‘District Terminal‘ (2021), the Iranian-German co-production written and directed by Ehsan Mirhosseini and Bardia Yadegari, is a film that demands attention and concentration from viewers, but which will reward those who invest their patience and let themselves be absorbed in the universe created by the authors. It’s no easy trip. I found very little information about the film and its directors, but from what I read I understand that it was filmed during the pandemic. Even if the script and the idea of the film existed before, I still have the impression that it would not have been made or it would have been made differently if it had not been for the pandemic. It is certainly viewed differently by spectators. The fact that the world that they describe is also threatened by a devastating plague may be a coincidence, but this aspect resonates especially after what the whole planet has experienced and is experiencing in the last two years. Dystopia in dystopia, of course in very different forms.
It is not very clear whether the world described in ‘District Terminal‘ is pre-apocalyptic or post-apocalyptic, and this is because the hero of the film, a poet living in a devastated Tehran, constantly oscillates between reality, hallucinations caused by drug use and nightmares. An ecological catastrophe has happened or is happening, the city where the hero lives is under the threat of war and under the pressure of a totalitarian regime that censors its poets and does not leave other option to those who want to live differently than emigration. The poet lives with his mother, his wife is in the United States and makes vague arrangements for his emigration which do not seem to help him much. He spends his time between hopeless discussions with friends, collective detox sessions in an hesitating attempt to overcome his drug addiction, sterile interactions with a woman friend and with his teenage daughter, already an addict, and hallucinations induced by use in various forms of drugs, moments when the dead mingle with the living and reality meets the nightmare. From time to time, in dreams or maybe in reality, pandemic police raid to catch and punish those who do not comply with the quarantine conditions. The atmosphere is one of despair, of hopelessness, of waiting for the inevitable end.

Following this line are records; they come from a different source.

(* ===== verification/PluginLog.v ===== *)
(** * The log of the plugin (kernel/ebpf/plugin/linx_log/linx_log.c)

    One line per message, written at once.  Before [linx_log_init] and after
    [linx_log_close] the level is the lowest and there is no file, so any
    message is printed through a null pointer.  What [vfprintf] makes of a
    format and the clock are inputs. *)
From S2P Require Import Prelude CString.
From Stdlib Require Import Ascii.

#[local] Open Scope Z_scope.

Definition LINX_LOG_DEBUG : Z := 0.
Definition LINX_LOG_INFO : Z := 1.
Definition LINX_LOG_WARNING : Z := 2.
Definition LINX_LOG_ERROR : Z := 3.
Definition LINX_LOG_FATAL : Z := 4.
Definition LINX_LOG_MAX : nat := 5.

Definition linx_log_level_str : list string := ["DEBUG"; "INFO"; "WARNING"; "ERROR"; "FATAL"].

(** [FILE *]: null, [stderr] or an opened file. *)
Inductive log_target :=
  | NoFile
  | Stderr
  | File (name : string).

Record linx_log_t := mk_log { log_level : Z; log_file : log_target }.

(** [g_linx_log] at the start of the program. *)
Definition g_linx_log : linx_log_t := mk_log 0 NoFile.

(** [fopen] with "a" answers whether a file can be opened. *)
Definition linx_log_init (fopen : string → bool) (level : Z) (log_file : option string) : linx_log_t :=
  mk_log level (match log_file with Some name => if fopen name then File name else Stderr | None => Stderr end).

Definition linx_log_close (g : linx_log_t) : linx_log_t := mk_log (log_level g) NoFile.

(** What a message does: nothing, a line in a file, and then perhaps the end of
    the process. *)
Inductive message_effect :=
  | Silent
  | Printed (target : log_target) (line : string) (exits : bool).

(** [%03ld] *)
Definition pad3 (z : Z) : string := let s := show_int z in String.concat "" (replicate (3 - strlen s) "0") +:+ s.

Section message.
Context (g : linx_log_t) (time_buf : string) (usec : Z).

Definition linx_log_message_v (level : Z) (file : string) (line : Z) (text : string) : outcome message_effect :=
  if level <? log_level g then mret Silent
  else
    name ← from_opt OutOfBounds (linx_log_level_str !! Z.to_nat level);
    match log_file g with
    | NoFile => Ub NullDeref
    | target =>
        mret (Printed target
          (time_buf +:+ "." +:+ pad3 (usec / 1000) +:+ " [" +:+ name +:+ "] [" +:+ file +:+ ":" +:+ show_int line +:+ "] "
           +:+ text +:+ String "010"%char "") (level =? LINX_LOG_FATAL))
    end.

Definition linx_log_message (level : Z) (file : string) (line : Z) (text : string) : outcome message_effect :=
  if level <? log_level g then mret Silent else linx_log_message_v level file line text.
End message.

(** A message of one of the macros whose line is left out: whether the program
    goes on.  None of them is fatal. *)
Definition LINX_LOG (g : linx_log_t) (level : Z) : outcome unit :=
  if level <? log_level g then mret () else match log_file g with NoFile => Ub NullDeref | _ => mret () end.

Lemma LINX_LOG_message g time_buf usec level file line text :
  0 ≤ level < LINX_LOG_FATAL →
  LINX_LOG g level = ('e ← linx_log_message g time_buf usec level file line text; mret ()).
Proof.
  intros Hl. unfold LINX_LOG, linx_log_message, linx_log_message_v. destruct (level <? log_level g); [done|].
  destruct (lookup_lt_is_Some_2 linx_log_level_str (Z.to_nat level)) as [name ->]; [unfold LINX_LOG_FATAL in *; cbn; lia|].
  cbn [from_opt]. rewrite bind_ret_l. by destruct (log_file g).
Qed.

(** An initialised log never stops the program. *)
Lemma LINX_LOG_open g level : log_file g ≠ NoFile → LINX_LOG g level = mret ().
Proof. intros H. unfold LINX_LOG. destruct (_ <? _); [done|]. by destruct (log_file g). Qed.

Lemma linx_log_init_open fopen level file : log_file (linx_log_init fopen level file) ≠ NoFile.
Proof. unfold linx_log_init. destruct file as [n|]; [cbn; by destruct (fopen n)|done]. Qed.

Lemma LINX_LOG_closed g : log_level g ≤ LINX_LOG_WARNING → log_file g = NoFile → LINX_LOG g LINX_LOG_WARNING = Ub NullDeref.
Proof. intros Hl E. unfold LINX_LOG. rewrite E. by rewrite (proj2 (Z.ltb_ge _ _)) by lia. Qed.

This gloomy and pessimistic film is very well made. The pandemic may have been originally conceived as a metaphor, but we’ve learned in the last two years that the entire planet may be sick. This concept is very well translated in images. Navid Moheymanian‘s cinematography conveys the feeling of loneliness and lack of horizon. Many frames seem abstract compositions, there are always walls that block the visual field and freedom of movement, nature seems to have been defeated by invisible forces. The actors’ performance is perfect, as we have become accustomed to in other Iranian films, with that calm usually accompanied by a restrained tone and a vocabulary respectful of the rules of courtesy, which camouflages passions and threats. ‘District Terminal‘ is a beautiful movie, a muffled shout and a warning.